# [YOUR ASSIGNMENT]
Search each line below for "BudgetSystem", then return the lines where it appears.

# [AVAILABLE DATA]
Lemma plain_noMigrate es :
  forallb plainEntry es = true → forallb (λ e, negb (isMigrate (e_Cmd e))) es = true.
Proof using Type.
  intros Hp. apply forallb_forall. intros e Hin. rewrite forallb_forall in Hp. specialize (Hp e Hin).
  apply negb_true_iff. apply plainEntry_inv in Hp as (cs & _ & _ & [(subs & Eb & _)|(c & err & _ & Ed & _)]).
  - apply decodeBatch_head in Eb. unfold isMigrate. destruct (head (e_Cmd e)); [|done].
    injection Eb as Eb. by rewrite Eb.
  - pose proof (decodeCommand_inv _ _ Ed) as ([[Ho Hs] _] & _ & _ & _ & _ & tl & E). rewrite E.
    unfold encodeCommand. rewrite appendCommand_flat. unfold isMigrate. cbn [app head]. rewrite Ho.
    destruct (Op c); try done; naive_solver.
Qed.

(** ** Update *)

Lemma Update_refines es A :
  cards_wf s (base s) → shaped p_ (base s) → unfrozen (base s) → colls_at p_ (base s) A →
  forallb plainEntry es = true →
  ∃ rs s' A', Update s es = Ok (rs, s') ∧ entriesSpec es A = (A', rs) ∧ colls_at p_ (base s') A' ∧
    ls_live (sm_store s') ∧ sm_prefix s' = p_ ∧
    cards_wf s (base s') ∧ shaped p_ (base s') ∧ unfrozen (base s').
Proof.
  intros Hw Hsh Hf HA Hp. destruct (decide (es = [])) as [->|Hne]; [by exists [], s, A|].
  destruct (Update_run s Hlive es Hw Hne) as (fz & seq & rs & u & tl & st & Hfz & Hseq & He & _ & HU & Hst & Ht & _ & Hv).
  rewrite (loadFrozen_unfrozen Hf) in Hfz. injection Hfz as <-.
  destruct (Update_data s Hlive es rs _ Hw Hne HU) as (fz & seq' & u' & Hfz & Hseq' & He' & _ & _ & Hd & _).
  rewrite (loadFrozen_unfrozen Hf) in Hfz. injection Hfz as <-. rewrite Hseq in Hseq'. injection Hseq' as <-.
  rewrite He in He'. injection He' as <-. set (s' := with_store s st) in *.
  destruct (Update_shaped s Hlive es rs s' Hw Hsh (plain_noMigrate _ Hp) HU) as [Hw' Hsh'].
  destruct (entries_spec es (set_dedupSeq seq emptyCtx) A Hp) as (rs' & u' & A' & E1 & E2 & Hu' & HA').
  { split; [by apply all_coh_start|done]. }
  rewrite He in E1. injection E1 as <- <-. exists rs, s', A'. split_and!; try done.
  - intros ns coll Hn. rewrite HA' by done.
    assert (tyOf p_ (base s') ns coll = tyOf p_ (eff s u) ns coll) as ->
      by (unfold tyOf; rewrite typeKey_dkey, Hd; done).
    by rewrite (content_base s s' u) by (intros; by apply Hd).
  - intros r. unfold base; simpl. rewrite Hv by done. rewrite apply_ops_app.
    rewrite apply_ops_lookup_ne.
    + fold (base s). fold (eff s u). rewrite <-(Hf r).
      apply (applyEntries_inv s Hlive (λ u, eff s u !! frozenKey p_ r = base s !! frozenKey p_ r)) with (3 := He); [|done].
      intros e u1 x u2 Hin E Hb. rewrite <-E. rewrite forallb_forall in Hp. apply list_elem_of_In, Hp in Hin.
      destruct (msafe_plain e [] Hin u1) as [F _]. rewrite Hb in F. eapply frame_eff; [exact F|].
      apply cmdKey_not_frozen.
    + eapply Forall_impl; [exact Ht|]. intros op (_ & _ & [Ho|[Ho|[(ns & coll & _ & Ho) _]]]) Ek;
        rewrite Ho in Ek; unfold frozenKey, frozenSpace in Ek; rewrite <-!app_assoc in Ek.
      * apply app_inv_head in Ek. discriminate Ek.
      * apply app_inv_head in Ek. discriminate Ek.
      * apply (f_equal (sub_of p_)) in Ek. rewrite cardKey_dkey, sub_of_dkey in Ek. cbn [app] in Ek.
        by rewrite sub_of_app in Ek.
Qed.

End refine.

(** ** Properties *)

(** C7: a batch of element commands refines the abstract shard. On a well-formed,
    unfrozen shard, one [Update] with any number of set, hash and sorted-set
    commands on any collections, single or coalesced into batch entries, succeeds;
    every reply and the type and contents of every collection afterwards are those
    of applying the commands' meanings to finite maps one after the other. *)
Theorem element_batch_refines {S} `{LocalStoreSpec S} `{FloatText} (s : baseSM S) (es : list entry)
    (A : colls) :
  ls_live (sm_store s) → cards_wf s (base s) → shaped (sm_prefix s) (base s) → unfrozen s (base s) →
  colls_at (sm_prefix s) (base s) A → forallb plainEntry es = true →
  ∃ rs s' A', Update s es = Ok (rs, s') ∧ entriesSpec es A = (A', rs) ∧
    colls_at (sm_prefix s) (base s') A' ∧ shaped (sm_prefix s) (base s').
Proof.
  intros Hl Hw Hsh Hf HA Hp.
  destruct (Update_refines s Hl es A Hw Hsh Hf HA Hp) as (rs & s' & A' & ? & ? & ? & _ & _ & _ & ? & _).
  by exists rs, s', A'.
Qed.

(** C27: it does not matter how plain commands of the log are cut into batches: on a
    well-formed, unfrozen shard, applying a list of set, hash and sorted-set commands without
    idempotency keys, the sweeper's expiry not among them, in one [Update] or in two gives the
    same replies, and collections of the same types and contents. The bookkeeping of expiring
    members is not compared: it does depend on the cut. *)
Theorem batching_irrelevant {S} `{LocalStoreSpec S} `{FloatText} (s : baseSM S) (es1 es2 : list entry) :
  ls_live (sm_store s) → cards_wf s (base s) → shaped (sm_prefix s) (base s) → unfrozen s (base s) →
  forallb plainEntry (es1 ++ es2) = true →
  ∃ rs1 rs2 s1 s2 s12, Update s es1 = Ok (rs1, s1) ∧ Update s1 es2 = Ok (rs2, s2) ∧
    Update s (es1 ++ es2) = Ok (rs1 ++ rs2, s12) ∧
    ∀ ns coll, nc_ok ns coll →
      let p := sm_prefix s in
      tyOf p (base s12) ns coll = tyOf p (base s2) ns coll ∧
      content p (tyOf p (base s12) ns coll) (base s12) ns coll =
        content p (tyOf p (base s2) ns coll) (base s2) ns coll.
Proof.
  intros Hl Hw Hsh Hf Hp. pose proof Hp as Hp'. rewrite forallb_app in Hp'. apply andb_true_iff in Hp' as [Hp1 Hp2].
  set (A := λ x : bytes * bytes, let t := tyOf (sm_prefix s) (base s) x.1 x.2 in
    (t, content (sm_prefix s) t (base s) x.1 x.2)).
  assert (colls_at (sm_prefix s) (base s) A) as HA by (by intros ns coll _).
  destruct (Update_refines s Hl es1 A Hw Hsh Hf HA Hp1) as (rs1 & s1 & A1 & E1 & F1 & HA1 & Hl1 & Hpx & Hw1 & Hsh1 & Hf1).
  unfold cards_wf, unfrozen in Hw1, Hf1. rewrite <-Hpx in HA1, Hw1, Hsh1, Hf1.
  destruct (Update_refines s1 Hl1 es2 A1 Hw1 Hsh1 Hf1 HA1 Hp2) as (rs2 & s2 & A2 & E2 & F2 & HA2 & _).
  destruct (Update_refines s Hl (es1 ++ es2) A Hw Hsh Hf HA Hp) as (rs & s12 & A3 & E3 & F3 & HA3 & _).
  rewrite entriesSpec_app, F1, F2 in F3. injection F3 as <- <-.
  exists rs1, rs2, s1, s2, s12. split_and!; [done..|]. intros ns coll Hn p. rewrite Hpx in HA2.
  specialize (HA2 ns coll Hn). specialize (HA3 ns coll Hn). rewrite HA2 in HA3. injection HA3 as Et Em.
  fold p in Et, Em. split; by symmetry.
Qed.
---
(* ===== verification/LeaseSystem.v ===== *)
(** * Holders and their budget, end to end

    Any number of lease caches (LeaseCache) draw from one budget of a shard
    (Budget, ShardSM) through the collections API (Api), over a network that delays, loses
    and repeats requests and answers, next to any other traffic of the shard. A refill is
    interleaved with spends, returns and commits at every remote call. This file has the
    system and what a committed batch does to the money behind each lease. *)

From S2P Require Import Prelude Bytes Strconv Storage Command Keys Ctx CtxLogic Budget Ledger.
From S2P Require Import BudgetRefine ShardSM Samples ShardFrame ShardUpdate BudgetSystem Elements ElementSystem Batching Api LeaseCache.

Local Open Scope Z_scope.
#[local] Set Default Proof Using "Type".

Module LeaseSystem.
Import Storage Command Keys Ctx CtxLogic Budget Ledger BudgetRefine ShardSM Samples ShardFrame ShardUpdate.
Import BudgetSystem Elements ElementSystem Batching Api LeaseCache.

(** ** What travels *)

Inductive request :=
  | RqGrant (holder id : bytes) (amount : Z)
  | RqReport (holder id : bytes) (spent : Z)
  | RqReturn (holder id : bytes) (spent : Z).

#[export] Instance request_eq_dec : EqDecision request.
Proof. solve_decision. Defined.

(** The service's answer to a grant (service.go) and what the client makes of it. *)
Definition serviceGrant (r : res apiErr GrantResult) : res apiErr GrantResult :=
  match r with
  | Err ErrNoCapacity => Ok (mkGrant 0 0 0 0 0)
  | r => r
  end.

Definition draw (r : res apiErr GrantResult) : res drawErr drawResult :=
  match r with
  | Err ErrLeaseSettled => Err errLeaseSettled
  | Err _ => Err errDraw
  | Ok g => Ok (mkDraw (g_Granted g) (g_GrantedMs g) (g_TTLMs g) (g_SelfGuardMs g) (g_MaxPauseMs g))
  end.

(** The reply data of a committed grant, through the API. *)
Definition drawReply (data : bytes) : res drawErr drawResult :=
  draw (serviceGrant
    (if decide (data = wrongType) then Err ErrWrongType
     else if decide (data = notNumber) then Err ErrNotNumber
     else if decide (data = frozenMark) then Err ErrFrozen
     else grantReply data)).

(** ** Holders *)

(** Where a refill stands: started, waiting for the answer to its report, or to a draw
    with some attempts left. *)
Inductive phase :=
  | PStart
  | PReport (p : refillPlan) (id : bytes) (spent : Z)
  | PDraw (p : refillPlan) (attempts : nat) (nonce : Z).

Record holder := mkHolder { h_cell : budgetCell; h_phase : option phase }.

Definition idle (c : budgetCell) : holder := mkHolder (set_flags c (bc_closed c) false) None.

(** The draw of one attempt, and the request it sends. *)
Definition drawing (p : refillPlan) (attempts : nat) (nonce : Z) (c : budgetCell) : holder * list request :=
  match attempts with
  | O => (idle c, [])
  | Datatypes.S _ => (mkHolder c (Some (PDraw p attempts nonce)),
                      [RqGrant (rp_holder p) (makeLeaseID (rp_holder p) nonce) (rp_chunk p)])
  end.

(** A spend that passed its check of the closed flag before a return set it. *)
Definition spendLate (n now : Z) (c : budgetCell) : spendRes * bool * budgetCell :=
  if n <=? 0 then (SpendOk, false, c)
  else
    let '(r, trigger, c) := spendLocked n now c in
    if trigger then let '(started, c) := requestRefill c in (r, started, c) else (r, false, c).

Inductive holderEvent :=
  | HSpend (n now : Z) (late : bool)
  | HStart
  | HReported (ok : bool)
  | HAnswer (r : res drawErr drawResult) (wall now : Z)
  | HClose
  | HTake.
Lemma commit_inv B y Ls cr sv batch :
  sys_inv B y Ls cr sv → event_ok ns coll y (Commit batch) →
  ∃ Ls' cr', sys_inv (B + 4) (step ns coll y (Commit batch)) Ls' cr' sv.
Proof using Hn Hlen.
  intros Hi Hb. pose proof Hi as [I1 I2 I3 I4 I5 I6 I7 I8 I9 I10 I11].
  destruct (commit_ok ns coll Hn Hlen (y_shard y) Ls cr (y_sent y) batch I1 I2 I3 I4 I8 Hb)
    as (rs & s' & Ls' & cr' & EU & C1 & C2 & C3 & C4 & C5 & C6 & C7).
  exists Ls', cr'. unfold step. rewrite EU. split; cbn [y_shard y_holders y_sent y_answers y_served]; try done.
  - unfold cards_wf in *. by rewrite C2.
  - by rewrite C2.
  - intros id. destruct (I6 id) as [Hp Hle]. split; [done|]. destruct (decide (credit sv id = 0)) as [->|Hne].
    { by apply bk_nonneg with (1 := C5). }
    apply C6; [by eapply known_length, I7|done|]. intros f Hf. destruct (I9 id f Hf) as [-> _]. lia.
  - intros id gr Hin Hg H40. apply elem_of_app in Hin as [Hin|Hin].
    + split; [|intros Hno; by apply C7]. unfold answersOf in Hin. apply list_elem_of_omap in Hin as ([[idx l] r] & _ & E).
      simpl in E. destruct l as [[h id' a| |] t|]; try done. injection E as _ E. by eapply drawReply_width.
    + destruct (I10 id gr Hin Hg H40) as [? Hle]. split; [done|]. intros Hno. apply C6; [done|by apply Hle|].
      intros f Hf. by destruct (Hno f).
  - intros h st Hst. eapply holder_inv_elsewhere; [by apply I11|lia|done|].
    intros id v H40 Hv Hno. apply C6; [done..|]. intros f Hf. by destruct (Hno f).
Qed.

# [ANSWER FOR THIS EXERCISE]
From S2P Require Import BudgetRefine ShardSM Samples ShardFrame ShardUpdate BudgetSystem Elements ElementSystem Batching Api LeaseCache.
Import BudgetSystem Elements ElementSystem Batching Api LeaseCache.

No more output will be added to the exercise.